On the 20th August, however, he left Bournemouth for London, and spent Sunday in the City, at Armfield's Hotel. Here, those of his closest friends who at that season were within reach came to bid him farewell, a last good-bye as it proved for all, since he never saw any one of them again. "In one way or another," he had written, "life forces men apart and breaks up the goodly fellowships for ever," and he himself was now to become "no more than a name,

a reminiscence, and an occasional crossed letter very laborious to read."

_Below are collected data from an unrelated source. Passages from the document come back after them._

(** C2: the allocator refines a map of handles to byte strings: on a fresh segment every
    run of every client that keeps to the abstract rules ends without a fault, its
    results are those the abstract heap allows, and the memory holds the bytes of the
    abstract heap. *)
Theorem run_refines client n tSize t m :
  8232 <= tSize <= MAX_ALLOC_SIZE -> minChunkSize t = 1 \/ 24 <= minChunkSize t < 2 ^ 32 -> 0 <= statTmpDataAllocCountRecently t ->
  well_behaved client ->
  exists s tr s' A', Init tSize t m = Ok (Some s) /\ run client n [] s = Ok (tr, s') /\ spec_trace tr A' /\ Rel s' A'.
Proof.
  intros Hs Hmin Hrec Hw. destruct (Init_ok tSize t m Hs Hmin Hrec) as (s & E & HI & _). exists s.
  destruct (run_ok client n [] s ∅ Hw) as (tr & s' & A' & E' & Ht & HR); [constructor|by exists []|]. by exists tr, s', A'.
Qed.

(** A client that allocates and, when it got something, frees it. *)
Definition client0 (tr : trace) : option op :=
  match tr with
  | [] => Some (OMalloc 100)
  | [(OMalloc _, h)] => if h =? 0 then None else Some (OFree h)
  | _ => None
  end.

Lemma run_refines_witness :
  exists s tr s' A', Init 65536 stat0 ∅ = Ok (Some s) /\ run client0 2 [] s = Ok (tr, s') /\ spec_trace tr A' /\ Rel s' A'.
Proof.
  apply (run_refines client0 2 65536 stat0 ∅); [done|by left|done|].
  intros tr A o Ht Ec. destruct tr as [|[o1 h] [|]]; cbn in Ec.
  - injection Ec as <-. cbn. lia.
  - destruct o1; try done. destruct (Z.eqb_spec h 0); [done|]. injection Ec as <-. cbn [legal].
    inversion Ht as [|tr' B o' r' A' Ht' Hs E1 E2]. destruct tr' as [|x [|]]; simplify_list_eq. destruct Hs as [[-> _]|(_ & _ & bs & _ & _ & ->)]; [done|].
    rewrite lookup_insert_eq. by eexists.
  - destruct o1; done.
Defined.

(** ** What holds in every state *)

(** C14: the blocks handed out and not freed are aligned, lie in the area between the
    bottom and the top, and no two of them share a byte; each has its length in its
    chunk's header. *)
Theorem live_blocks_apart s A h bs :
  Rel s A -> A !! h = Some bs ->
  h mod 8 = 0 /\ bottom s + 8 <= h /\ h + Z.of_nat (length bs) <= hTop s + 4 /\ 20 <= Z.of_nat (length bs) /\
  get_bytes s.(mem) h (length bs) = bs /\ chunk_size h s = Ok (Z.of_nat (length bs), s) /\
  forall h' bs', A !! h' = Some bs' -> h <> h' -> h + Z.of_nat (length bs) < h' \/ h' + Z.of_nat (length bs') < h.
Proof.
  intros (cs & HI & ->) Hb. destruct (live_chunk s cs HI h bs Hb) as (z & Hz & -> & Hz24 & Hlen).
  destruct (heap_bounds _ _ _ (proj1 HI) Hz) as (? & _ & ? & ? & ?). cbn [fst snd] in *.
  pose proof (chunk_size_ok _ _ _ _ (proj1 HI) Hz) as Ec. rewrite Hlen. replace (h - 8 + 8) with h in Ec by lia.
  split; [|split; [lia|split; [lia|split; [lia|split; [|split; [done|]]]]]].
  - destruct (hk_tail _ _ (proj1 HI)) as (_ & _ & Hsc). destruct (useds_split _ _ _ Hz Hsc) as (l & r & -> & Ep & _). cbn [fst snd] in *.
    destruct (heap_gap _ _ _ _ (proj1 HI)) as (_ & pu & Hg). destruct (hole_aligned _ _ _ _ _ _ _ (proj1 Hg)). zdm.
  - unfold user. rewrite get_bytes_length. cbn [fst snd]. by replace (h - 8 + 8) with h by lia.
  - intros h' bs' Hb' Hne. destruct (live_chunk s cs HI h' bs' Hb') as (z' & Hz' & _ & _ & Hlen').
    pose proof (useds_apart _ _ _ _ _ _ (proj1 HI) Hz Hz') as Hd. lia.
Qed.

Lemma heap_of_list m U : NoDup U.*1 -> map_to_list (heap_of m U) ≡ₚ (fun p => (p.1 + 8, user m p)) <$> U.
Proof. intros Hn. apply map_to_list_to_map. rewrite keys_of. apply NoDup_fmap_2; [|done]. intros x y E. lia. Qed.

Definition sum_sizes (A : blocks) : Z := list_sum_Z ((fun p => Z.of_nat (length p.2) + 4) <$> map_to_list A).

Lemma list_sum_perm l k : l ≡ₚ k -> list_sum_Z l = list_sum_Z k.
Proof. induction 1; cbn in *; lia. Qed.

(** C29: the counters of the header and the statistics agree with the live blocks after
    every run: the number of chunks in use and the bytes they take. *)
Theorem accounts_exact s A :
  Rel s A -> m_tUserAllocChunkCnt (head s) = Z.of_nat (size A) /\ statChunkTotal (stat s) = Z.of_nat (size A) /\
    m_tUserAllocSize (head s) = bottom s + sum_sizes A /\ statDataSize (stat s) = bottom s + sum_sizes A.
Proof.
  intros (cs & HI & ->). pose proof (Inv_nodup _ _ HI) as Hn. pose proof HI as [H []]. set (U := useds (bottom s) cs) in *.
  assert (Es : size (heap_of (mem s) U) = length U).
  { by rewrite <-length_map_to_list, (heap_of_list _ _ Hn), length_fmap. }
  assert (Et : sum_sizes (heap_of (mem s) U) = used_total U).
  { unfold sum_sizes. rewrite (list_sum_perm _ _ (fmap_Permutation _ _ _ (heap_of_list (mem s) _ Hn))), <-list_fmap_compose.
    unfold used_total. f_equal. apply list_fmap_ext. intros i p Hp%list_elem_of_lookup_2. cbn.
    pose proof (heap_bounds _ _ _ H Hp). rewrite user_length; lia. }
  by rewrite Es, Et.
Qed.

(** C18: allocation makes progress: when there is room above the top, or a free chunk of a
    larger bin, [Malloc] hands out a block, which is less than the request rounded up
    and one minimal chunk in size. *)
Theorem Malloc_progress s cs t :
  Inv s cs -> 0 <= t -> REQUEST_OUT_OF_RANGE t = false ->
  hTop s + request2size t + 24 < total_size s \/ (exists p, p ∈ frees (bottom s) cs /\ bin_index (request2size t) < bin_index p.2) ->
  exists r s' cs' z, Malloc 1 t s = Ok (r, s') /\ r <> 0 /\ Inv s' cs' /\ useds (bottom s) cs' ≡ₚ (r - 8, z) :: useds (bottom s) cs /\
    t + 4 <= z < request2size t + get_min_chunk_size s.
Proof.
  intros HI Ht Hr Hroom.
  destruct (Malloc_ok 1 s cs t ltac:(lia) HI Ht) as [(p & z & s' & cs' & E & Hp & Eb & HI' & _ & Hz & P & Hk)|(s' & E & Eb & HI' & Em & [?|[Hf Hall]])].
  - destruct (request2size_ok t Ht Hr) as (_ & _ & Hn & _). exists (p + 8), s', cs', z. split; [exact E|]. split; [lia|].
    split; [done|]. replace (p + 8 - 8) with p by lia. split; [done|lia].
  - congruence.
  - destruct Hroom as [?|(p & Hp & Hlt)]; [lia|]. specialize (Hall p Hp). lia.
Qed.

(** ** The same at a concrete state *)

Lemma sample_Inv : Inv sample sample_chunks.
Proof. apply Invb_sound; vm_compute; reflexivity. Defined.
Definition sample_blocks : blocks := heap_of (mem sample) (useds (bottom sample) sample_chunks).
Lemma sample_Rel : Rel sample sample_blocks.
Proof. exists sample_chunks. split; [apply sample_Inv|done]. Defined.
Lemma sample_block : exists bs, sample_blocks !! 8216 = Some bs.
Proof. eexists. vm_compute. reflexivity. Defined.

Lemma live_blocks_apart_witness : exists bs, sample_blocks !! 8216 = Some bs /\ chunk_size 8216 sample = Ok (Z.of_nat (length bs), sample).
Proof.
  destruct sample_block as [bs Hb]. exists bs. split; [exact Hb|].
  pose proof (live_blocks_apart sample sample_blocks 8216 bs sample_Rel Hb) as (_ & _ & _ & _ & _ & Hc & _). exact Hc.
Defined.

Lemma accounts_exact_witness : m_tUserAllocChunkCnt (head sample) = Z.of_nat (size sample_blocks) /\ m_tUserAllocChunkCnt (head sample) = 2.
Proof. split; [apply (accounts_exact sample sample_blocks sample_Rel)|vm_compute; reflexivity]. Defined.

Lemma Malloc_progress_witness : exists r s' cs' z, Malloc 1 1000 sample = Ok (r, s') /\ r <> 0 /\ Inv s' cs' /\
  useds (bottom sample) cs' ≡ₚ (r - 8, z) :: useds (bottom sample) sample_chunks /\
  1000 + 4 <= z < request2size 1000 + get_min_chunk_size sample.
Proof.
  apply (Malloc_progress sample sample_chunks 1000 sample_Inv); [lia|reflexivity|]. left. vm_compute. reflexivity.
Defined.

(** ** Errors and checks *)

(** Freeing a chunk that is in a bin already is refused with -3, and nothing is
    changed. *)
Theorem Free_twice s cs p z : Inv s cs -> (p, z) ∈ frees (bottom s) cs -> Free (p + 8) s = Ok (-3, s).
Proof. intros [H _] Hp. by eapply Free_free. Qed.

As Sidney Colvin had been the first to welcome him on his return from America, so he was the last to take leave of him the next day, when the party of five -for Valentine Roch accompanied them-embarked on the steamship Ludgate Hill.

...

The beginning of their voyage was an unpleasant surprise, for their passages had been taken in ignorance that the ship was used as a cattle-boat, and it was only when the family came on board that they learned that they were going to put in at Havre for their cargo before sailing for America. But Stevenson, ill as he was, did not allow mere discomfort to affect him. His mother's diary contains an entry highly characteristic both of herself and of her son: "We discover that it is a cattle-ship, and that we are going to Havre to take in horses. We agree to look upon it as an adventure and make the best of it. It is very amusing and like a circus to see the horses come on board." Not only was there a shipload of horses, but the vessel resembled the fleet of Ophir at least in this, that she carried a consignment of apes; of which "the big monkey, Jacko, scoured about the ship," and took a special fancy to Stevenson. The other passengers were not unentertaining, and the voyage itself was to him a pure delight, until they came to the Banks off Newfoundland, where he again caught cold. "I was so happy on board that ship," he wrote to his cousin Bob; "I could not have believed it possible. We had the beastliest weather, and many discomforts; but the mere fact of its being

a tramp-ship gave us many comforts; we could cut about with the men and officers, stay in the wheelhouse, discuss all manner of things, and really be a little at sea. And truly there is nothing else. I had literally forgotten what happiness was, and the full mind-full of external and physical things, not full of cares and labours and rot about a fellow's behaviour. My heart literally sang; I truly care for nothing so much as for that."

By this time his reputation had crossed the Atlantic, and, chiefly by means of Jekyll and Hyde, had spread there to an extent which he had probably not yet realised. The first indication reached him, however, before he had sighted the coast-line of the States, for, on September 6th, when the pilot came on board, it turned out that he was known on his boat as Hyde, while his better-tempered partner was called Jekyll.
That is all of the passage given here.